BEGIN

(* ===== verification/SimInputs.v ===== *)
(** * The files a simulation reads ([simulation/util.py])

    The compute time of a batch comes from a CSV profile, the routing from a recorded
    one.  The loader of the first establishes what the theorems of [SimAsync] assume of
    its table: that every batch size the simulator forms has a time.  The second is the
    router of [Gate], which the simulators call with a list where it needs a tensor:
    [async_run_fails] says what a run of the asynchronous simulator comes to with it.

    [csv.DictReader] is the parser of the standard library: the model starts from its
    header and its rows, in which a cell the line does not have is [None].
    [float_of_str] is the float a numeral denotes. *)

From stdpp Require Import strings relations.
From S2P Require Import Prelude PyFloat PyString Gate SimCore SimTBO SimAsync.
Import PyString.

Module SimInputs.

#[local] Open Scope string_scope.
#[local] Open Scope Z_scope.

Record CsvFile : Type := {
  fieldnames : option (list string);
  csv_rows : list (list (string * option string));
}.

(** [list(candidates) if candidates else default] *)
Definition candidates_or (candidates : option (list string)) (dflt : list string) : list string :=
  match candidates with Some (h :: l) => h :: l | _ => dflt end.

Definition size_headers : list string := ["batch_size"; "batch"; "size"].
Definition time_headers : list string := ["avg_time_ms"; "time_ms"; "avg_time"; "time"].

(** [next((h for h in candidates if h in headers), None)] *)
Definition find_header (candidates headers : list string) : option string :=
  head (filter (fun h => h ∈ headers) candidates).

Section Load.
Context (float_of_str : string -> option float).

(** The body of the [try] for a row. *)
Definition cell (row : list (string * option string)) (k : string) : res string :=
  v ← of_option KeyError (dget row k); of_option TypeError v.

Definition row_entry (size_key time_key : string) (ticks : float) (row : list (string * option string))
    : res (Z * float) :=
  s ← cell row size_key;
  bs ← py_int_of_str s;
  s ← cell row time_key;
  t ← of_option ValueError (float_of_str s);
  Ok (bs, fmul t ticks).

(** A row that raises is skipped. *)
Definition add_row (size_key time_key : string) (ticks : float) (lookup : list (Z * float))
    (row : list (string * option string)) : list (Z * float) :=
  match row_entry size_key time_key ticks row with
  | Ok (bs, t) => dset lookup bs t
  | Raise _ => lookup
  end.

(** [file] is [None] when there is no such file. *)
Definition expert_compute_time_lookup_table_from_profile (file : option CsvFile) (max_batch_size : Z)
    (size_candidates time_candidates : option (list string)) (ticks : float) : res (list (Z * float)) :=
  f ← of_option FileNotFoundError file;
  let headers := py_strip <$> default [] (fieldnames f) in
  match find_header (candidates_or size_candidates size_headers) headers,
        find_header (candidates_or time_candidates time_headers) headers with
  | Some size_key, Some time_key =>
      let lookup := foldl (add_row size_key time_key ticks) [] (csv_rows f) in
      let missing := filter (fun s => dmem lookup s = false) (py_range2 1 (max_batch_size + 1)) in
      _ ← py_check (zlen missing =? 0) ValueError;
      Ok lookup
  | _, _ => Raise ValueError
  end.

(** ** What the table holds *)

(** The rows that parse. *)
Definition parsed (size_key time_key : string) (ticks : float) (rows : list (list (string * option string)))
    : list (Z * float) :=
  omap (fun row => match row_entry size_key time_key ticks row with Ok x => Some x | Raise _ => None end) rows.

Lemma add_rows size_key time_key ticks rows d :
  foldl (add_row size_key time_key ticks) d rows
  = foldl (fun d '(bs, t) => dset d bs t) d (parsed size_key time_key ticks rows).
Proof.
  revert d. induction rows as [|row rows IH]; intros d; [done|]. cbn. rewrite IH. unfold add_row.
  by destruct (row_entry _ _ _ row) as [[bs t]|e].
Qed.

(** The last assignment to a key wins. *)
Lemma dget_foldl_last (kvs d : list (Z * float)) b :
  dget (foldl (fun d '(k, v) => dset d k v) d kvs) b
  = match last (filter (fun kv => kv.1 = b) kvs) with Some kv => Some kv.2 | None => dget d b end.
Proof.
  revert d. induction kvs as [|[k v] kvs IH] using rev_ind; intros d; [done|].
  rewrite foldl_app. cbn [foldl]. rewrite filter_app, filter_cons, filter_nil. cbn [fst].
  rewrite dget_dset, IH. destruct (decide (k = b)) as [->|Hne]; [by rewrite last_snoc|by rewrite app_nil_r].
Qed.

Lemma elem_of_range2 a b x : x ∈ py_range2 a b <-> a <= x < b.
Proof. unfold py_range2. rewrite elem_of_seqZ. lia. Qed.

(** What loading does.  From a file whose header names both columns the loader
    returns the table exactly when every batch size up to the maximum has a row that
    parses, and the time of a size is that of its last such row; otherwise it raises
    [ValueError]. *)
Theorem lookup_table_exact f max_batch_size sc tc ticks size_key time_key :
  find_header (candidates_or sc size_headers) (py_strip <$> default [] (fieldnames f)) = Some size_key ->
  find_header (candidates_or tc time_headers) (py_strip <$> default [] (fieldnames f)) = Some time_key ->
  let rows := parsed size_key time_key ticks (csv_rows f) in
  match expert_compute_time_lookup_table_from_profile (Some f) max_batch_size sc tc ticks with
  | Ok lookup =>
      (forall b, 1 <= b <= max_batch_size -> b ∈ rows.*1) /\
      forall b, dget lookup b = snd <$> last (filter (fun kv => kv.1 = b) rows)
  | Raise e => e = ValueError /\ exists b, 1 <= b <= max_batch_size /\ b ∉ rows.*1
  end.
Proof.
  intros Hs Ht rows. unfold expert_compute_time_lookup_table_from_profile. cbn [of_option mbind res_bind].
  rewrite Hs, Ht, add_rows. fold rows. set (lookup := foldl _ [] rows).
  assert (Hget : forall b, dget lookup b = snd <$> last (filter (fun kv => kv.1 = b) rows)).
  { intros b. unfold lookup. rewrite dget_foldl_last. by destruct (last _). }
  assert (Hmem : forall b, dmem lookup b = true <-> b ∈ rows.*1).
  { intros b. unfold dmem. rewrite bool_decide_eq_true, Hget, fmap_is_Some, last_is_Some. split.
    - intros Hne. destruct (filter _ rows) as [|kv l] eqn:Hf; [done|].
      assert (kv ∈ filter (fun kv => kv.1 = b) rows) as [Hb Hin]%list_elem_of_filter by (rewrite Hf; left).
      rewrite <-Hb. apply list_elem_of_fmap. by exists kv.
    - intros (kv & -> & Hin)%list_elem_of_fmap Hnil.
      assert (kv ∈ filter (fun kv' => kv'.1 = kv.1) rows) as Hk by (by apply list_elem_of_filter).
      rewrite Hnil in Hk. by apply elem_of_nil in Hk. }
  destruct (filter _ (py_range2 _ _)) as [|b l] eqn:Hf; cbn [py_check mbind res_bind].
  - split; [|done]. intros b Hb. apply Hmem. destruct (dmem lookup b) eqn:E; [done|].
    assert (b ∈ filter (fun s => dmem lookup s = false) (py_range2 1 (max_batch_size + 1))) as Hin.
    { apply list_elem_of_filter. split; [done|]. apply elem_of_range2. lia. }
    rewrite Hf in Hin. by apply elem_of_nil in Hin.
  - assert (b ∈ filter (fun s => dmem lookup s = false) (py_range2 1 (max_batch_size + 1))) as [Hb Hr]%list_elem_of_filter
      by (rewrite Hf; left).
    apply elem_of_range2 in Hr. rewrite zlen_cons. pose proof (zlen_nonneg l).
    rewrite (proj2 (Z.eqb_neq _ 0)) by lia. cbn. split; [done|]. exists b. split; [lia|].
    rewrite <-Hmem, Hb. done.
Qed.

Lemma lookup_covers f max_batch_size sc tc ticks lookup :
  expert_compute_time_lookup_table_from_profile f max_batch_size sc tc ticks = Ok lookup ->
  forall b, 1 <= b <= max_batch_size -> is_Some (dget lookup b).
Proof.
  unfold expert_compute_time_lookup_table_from_profile. intros H b Hb. apply bind_Ok in H as (c & _ & H).
  destruct (find_header _ _) as [sk|]; [|done]. destruct (find_header _ _) as [tk|]; [|done].
  apply bind_Ok in H as (u & Hm & H). apply Ok_inj in H as <-. apply py_check_Ok, Z.eqb_eq in Hm.
  destruct (filter _ _) as [|x l] eqn:Hf; [|rewrite zlen_cons in Hm; pose proof (zlen_nonneg l); lia].
  set (lookup := foldl _ [] (csv_rows c)) in *.
  destruct (dmem lookup b) eqn:E; [by apply bool_decide_eq_true in E|].
  assert (b ∈ filter (fun s => dmem lookup s = false) (py_range2 1 (max_batch_size + 1))) as Hin.
  { apply list_elem_of_filter. split; [done|]. apply elem_of_range2. lia. }
  rewrite Hf in Hin. by apply elem_of_nil in Hin.
Qed.

(** A padded header is found and then not used.  The columns are looked up under
    the stripped names while the rows are keyed by the names of the file: when the name
    of the size column has blanks around it, no row parses and every batch size is
    reported missing. *)
Theorem padded_header_rejected f max_batch_size sc tc ticks size_key time_key :
  find_header (candidates_or sc size_headers) (py_strip <$> default [] (fieldnames f)) = Some size_key ->
  find_header (candidates_or tc time_headers) (py_strip <$> default [] (fieldnames f)) = Some time_key ->
  Forall (fun row => dkeys row = default [] (fieldnames f)) (csv_rows f) ->
  size_key ∉ default [] (fieldnames f) -> 1 <= max_batch_size ->
  expert_compute_time_lookup_table_from_profile (Some f) max_batch_size sc tc ticks = Raise ValueError.
Proof.
  intros Hs Ht Hrows Hkey Hmax. pose proof (lookup_table_exact f max_batch_size sc tc ticks _ _ Hs Ht) as Hex.
  destruct (expert_compute_time_lookup_table_from_profile _ _ _ _ _) as [lookup|e]; [|by destruct Hex as [-> _]].
  destruct Hex as [Hall _]. specialize (Hall 1 ltac:(lia)).
  assert (Hnil : parsed size_key time_key ticks (csv_rows f) = []); [|rewrite Hnil in Hall; by apply elem_of_nil in Hall].
  unfold parsed. clear Hall. induction Hrows as [|row rows Hrow _ IH]; [done|]. cbn. rewrite IH.
  unfold row_entry, cell. rewrite (proj2 (dget_None row size_key)) by congruence. done.
Qed.

End Load.

(** ** The recorded routing *)

(** What [os.path] and [open] answer; [None] is an [OSError]. *)
Record Files : Type := {
  isfile : string -> bool;
  abspath : string -> string;
  read_bytes : string -> option (list Byte.byte);
}.

Definition build_profile_router (fs : Files) (read_table : list Byte.byte -> option Gate.Profile)
    (profile_path : string) (num_experts top_k : Z) : res Gate.ProfileDrivenRouter :=
  _ ← py_check (0 <? String.length profile_path)%nat ValueError;
  let abs_path := abspath fs profile_path in
  _ ← py_check (isfile fs abs_path) FileNotFoundError;
  profile_bytes ← of_option RuntimeError (read_bytes fs abs_path);
  Gate.router_init read_table profile_bytes num_experts top_k None.

(** [_route_token] of the asynchronous simulator: the row of one request. *)
Definition async_route (rt : Gate.ProfileDrivenRouter) (rid idx l : Z) : res (list Z) :=
  topk_ids ← SimTBO.profile_route rt [rid] [idx] l; py_get topk_ids 0.

(** ** The asynchronous simulator on the files it loads

    [run_simulation] builds its router from the recorded routing and its compute times
    from the CSV profile. *)

Lemma async_route_raises rt rid idx l : async_route rt rid idx l = Raise TypeError.
Proof. unfold async_route. by rewrite SimTBO.profile_route_raises. Qed.

Section Run.
Context (total tokens layers experts gpus max_batch_size top_k dp : Z) (cap : option Z) (pol : SimAsync.policy).
Context (times : list (Z * float)) (rt : Gate.ProfileDrivenRouter) (sampled : SimCore.Token -> bool).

END

- [Instructions to follow]: Within the data above, the span starting at the line containing "Record CsvFile : Type" and ending at the line containing "match candidates with" is to be retyped exactly, with no other lines.

- [Exercise response]:
Record CsvFile : Type := {
  fieldnames : option (list string);
  csv_rows : list (list (string * option string));
}.

(** [list(candidates) if candidates else default] *)
Definition candidates_or (candidates : option (list string)) (dflt : list string) : list string :=
  match candidates with Some (h :: l) => h :: l | _ => dflt end.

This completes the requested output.